Results: Overall 180 patients were randomized. At 1 year CR was achieved in 40 (43%) patients on ruxolitinib vs 23 (26%) on BAT (OR 2.12, 90% CI 1.25, 3.60, p=0.02). The median treatment duration on ruxolitinib was 1568 days and 1220 days for BAT patients. Duration of CR was superior for ruxolitinib (HR 0.38, 95% CI 0.24, 0.61, p<0.001). Symptom responses were better with ruxolitinib and durable to a mean of 52 months. Thromboembolic-event free, but not hemorrhage-free, survival was significantly improved with ruxolitinib (HR 0.56, 95% CI 0.32, 1.00, p=0.05) and correlated with average number of venesections per year (HR 1.20, 95% CI 1.08, 1.33, p<0.001). Event-free (major thrombosis, hemorrhage, transformation and death) survival (EFS) was superior for patients attaining CR within 1 year (HR 0.41, 95% CI 0.21, 0.78, p=0.01); and those on ruxolitinib (HR 0.58, 95% 0.35, 0.94, p=0.03) (Figure 1). Serial analysis of JAK2V617F VAF revealed molecular response (per ELN criteria), ie >50% VAF reduction, at 12m was only observed in 14% (9 of 63) ruxolitinib and 18% (9 of 50) BAT patients respectively and was more common in those in CR at 1 year. Over time molecular responses deepened thus at the last time point tested, a >50% reduction observed in 56% (39/70) and 25% (14/57), of ruxolitinib and BAT respectively (p<0.001). Furthermore this molecular response was associated with improved outcomes (progression-free survival p=0.001, EFS p=0.001, overall survival p=0.01, (Table). To analyze clonal burden in stem/progenitor cells (HSPC) targeted single-cell genotyping was performed on three ruxolitinib treated patients were selected confirming substantial (72 – 100%) reduction in JAK2V617F+ HSPC. Individuals with gene panel sequencing and time-to-event data were dichotomized into single versus ≥2 driver mutations. Survival analysis demonstrated impaired EFS in patients with additional driver mutations (treatment, age and sex-adjusted HR=1.92, 95% CI 1.16, 3.19, n=167, p=0.01). Specifically, mutated-ASXL1 conferred impaired EFS (adjusted HR 3.02, 95% CI 1.47, 6.17, n = 167, p = 0.003) correcting for age, gender and the presence of mutations in TET2. The safety profile of ruxolitinib was as previously reported.

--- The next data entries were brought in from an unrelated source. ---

Definition configPositiveValidationSuffix : string := " must be positive".
Definition mediaUploadServiceName : string := "media-upload-service".
Definition runtimeProfileLocal : string := "local".
Definition runtimeProfileTest : string := "test".
Definition runtimeProfileDev : string := "dev".
Definition runtimeProfileStaging : string := "staging".
Definition runtimeProfileProduction : string := "production".
Definition envJWTJWKSURL : string := "JWT_JWKS_URL".
Definition envProductName : string := "PRODUCT_NAME".
Definition envAppEnv : string := "APP_ENV".
Definition envJWTIssuer : string := "JWT_ISSUER".
Definition envJWTAudience : string := "JWT_AUDIENCE".
Definition envJWTAudiences : string := "JWT_AUDIENCES".
Definition envAPIKeyUsers : string := "API_KEY_PRINCIPALS".
Definition envDevHeaderAuth : string := "DEV_HEADER_AUTH".
Definition envDevAuthSigningKey : string := "DEV_AUTH_SIGNING_KEY".
Definition envAuthorizationPolicyURL : string := "AUTHORIZATION_POLICY_URL".
Definition envAuthorizationPolicyAPIKey : string := "AUTHORIZATION_POLICY_API_KEY".
Definition envDatabaseURL : string := "DATABASE_URL".
Definition envRedisURL : string := "REDIS_URL".
Definition envEventBusURL : string := "EVENT_BUS_URL".
Definition envEventRelayBatchSize : string := "EVENT_RELAY_BATCH_SIZE".
Definition envObjectStoreURL : string := "OBJECT_STORE_URL".
Definition envObjectStoreAccessKey : string := "OBJECT_STORE_ACCESS_KEY".
Definition envObjectStoreSecretKey : string := "OBJECT_STORE_SECRET_KEY".
Definition envObjectStoreBucket : string := "OBJECT_STORE_BUCKET".
Definition envServiceURLs : string := "SERVICE_URLS".
Definition envServiceAPIKey : string := "SERVICE_API_KEY".
Definition envServiceIdentityName : string := "SERVICE_IDENTITY_NAME".
Definition envServiceIdentityKey : string := "SERVICE_IDENTITY_KEY".
Definition envServiceTrustedIdentities : string := "SERVICE_TRUSTED_IDENTITIES".
Definition envDexURL : string := "DEX_URL".
Definition envLDAPEnabled : string := "LDAP_ENABLED".
Definition envLDAPHost : string := "LDAP_HOST".
Definition envLDAPPort : string := "LDAP_PORT".
Definition envLDAPUseTLS : string := "LDAP_USE_TLS".
Definition envLDAPBindDN : string := "LDAP_BIND_DN".
Definition envLDAPBindPassword : string := "LDAP_BIND_PASSWORD".
Definition envLDAPUserSearchBase : string := "LDAP_USER_SEARCH_BASE".
Definition envLDAPUserFilter : string := "LDAP_USER_FILTER".
Definition envLDAPMirrorSyncInterval : string := "LDAP_MIRROR_SYNC_INTERVAL".
Definition envProduction : string := "PRODUCTION".
Definition envRequireAuth : string := "REQUIRE_AUTH".
Definition envTrustedProxyCIDRs : string := "TRUSTED_PROXY_CIDRS".
Definition envMaxAPIBodyBytes : string := "MAX_API_BODY_BYTES".
Definition envMaxConfigFileBytes : string := "MAX_CONFIGFILE_BYTES".
Definition envMaxConfigFileDocuments : string := "MAX_CONFIGFILE_DOCUMENTS".
Definition envAdapterConfig : string := "ADAPTER_CONFIG".
Definition envImageCheckEnabled : string := "K8S_IMAGE_CHECK_ENABLED".
Definition envImageBuildExecutor : string := "IMAGE_BUILD_EXECUTOR".
Definition envImageBuildCosignKey : string := "IMAGE_BUILD_COSIGN_KEY".
Definition envImageProvenanceRequired : string := "IMAGE_PUBLISH_REQUIRE_PROVENANCE".
Definition envDockerCleanupEnabled : string := "DOCKER_CLEANUP_ENABLED".
Definition envDockerCleanupNamespace : string := "DOCKER_CLEANUP_NAMESPACE".
Definition envFastTransferMoverImage : string := "FAST_TRANSFER_MOVER_IMAGE".
Definition envDockerDindImage : string := "IMAGE_DOCKER_DIND".
Definition envGPUUsageRetentionDays : string := "GPU_USAGE_RETENTION_DAYS".
Definition envGPUSnapshotWindowMinutes : string := "GPU_SNAPSHOT_WINDOW_MINUTES".
Definition envLonghornNamespace : string := "LONGHORN_NAMESPACE".
Definition envLonghornRWXHealthInterval : string := "LONGHORN_RWX_HEALTH_INTERVAL".
Definition envLonghornRWXAutoRepair : string := "LONGHORN_RWX_AUTO_REPAIR_ENABLED".
Definition envLonghornRWXRepairCooldown : string := "LONGHORN_RWX_REPAIR_COOLDOWN".
Definition envLonghornRWXSnapshotWarn : string := "LONGHORN_RWX_SNAPSHOT_WARN_LIMIT".
Definition envLonghornRWXSnapshotBlock : string := "LONGHORN_RWX_SNAPSHOT_BLOCK_LIMIT".
Definition envPriorityClassSyncInterval : string := "PRIORITY_CLASS_SYNC_INTERVAL".
Definition envCLICACertPEM : string := "CLI_CA_CERT_PEM".
Definition envVPNAPIKey : string := "VPN_API_KEY".
Definition envVPNAPIURLs : string := "VPN_API_URLS".
Definition envVPNAPIURL : string := "VPN_API_URL".
Definition envVPNAPITimeout : string := "VPN_API_TIMEOUT_SEC".
Definition envMinIOConsoleAccessKey : string := "MINIO_ACCESS_KEY".
Definition envMinIOConsoleSecretKey : string := "MINIO_SECRET_KEY".
Definition envMinIOOperationTimeout : string := "MINIO_OPERATION_TIMEOUT_SEC".
Definition envPGAdminDefaultEmail : string := "PGADMIN_DEFAULT_EMAIL".
Definition envPGAdminDefaultPassword : string := "PGADMIN_DEFAULT_PASSWORD".
Definition envPGAdminSSOHTTPTimeout : string := "PGADMIN_SSO_HTTP_TIMEOUT_SEC".
Definition envStreamTURNURIs : string := "STREAM_TURN_URIS".
Definition envStreamTURNSharedSecret : string := "STREAM_TURN_SHARED_SECRET".
Definition envStreamTURNCredentialTTL : string := "STREAM_TURN_CREDENTIAL_TTL".
Definition envStreamMaxBitrateKbps : string := "STREAM_MAX_BITRATE_KBPS".
Definition envStreamMaxConcurrentSessions : string := "STREAM_MAX_CONCURRENT_SESSIONS".
Definition envStreamEgressBudgetKbps : string := "STREAM_EGRESS_BUDGET_KBPS".
Definition envStreamSidecarImage : string := "STREAM_SIDECAR_IMAGE".
Definition envStorageClassOptions : string := "STORAGE_CLASS_OPTIONS".
Definition envGroupStorageClassOptions : string := "GROUP_STORAGE_CLASS_OPTIONS".
Definition envGroupRegistryProfileOptions : string := "GROUP_REGISTRY_PROFILE_OPTIONS".
Definition envRegistryProfileOptions : string := "REGISTRY_PROFILE_OPTIONS".
Definition configDiagnosticJSONObject : string := "JSON object".
Definition defaultEventRelayBatchSize : Z := 100.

Conclusions: Overall, MAJIC-PV demonstrates novel benefits for ruxolitinib which improved thrombosis-free and EFS in high risk HC-int/res PV; whilst confirming existing evidence of efficacy for hematological control and symptom responses. Importantly, embedded pre-planned analyses within this study demonstrate for the first time that attainment of a 50% reduction in JAK2V617F VAF, which occurred more frequently with ruxolitinib, was associated with important clinical benefits (attaining CR, improved PFS, EFS, OS) and clearance of MPN stem cells. This data confirms and challenges the current therapeutic algorithm, supporting the benefit of targeted therapy and molecular monitoring in this disease.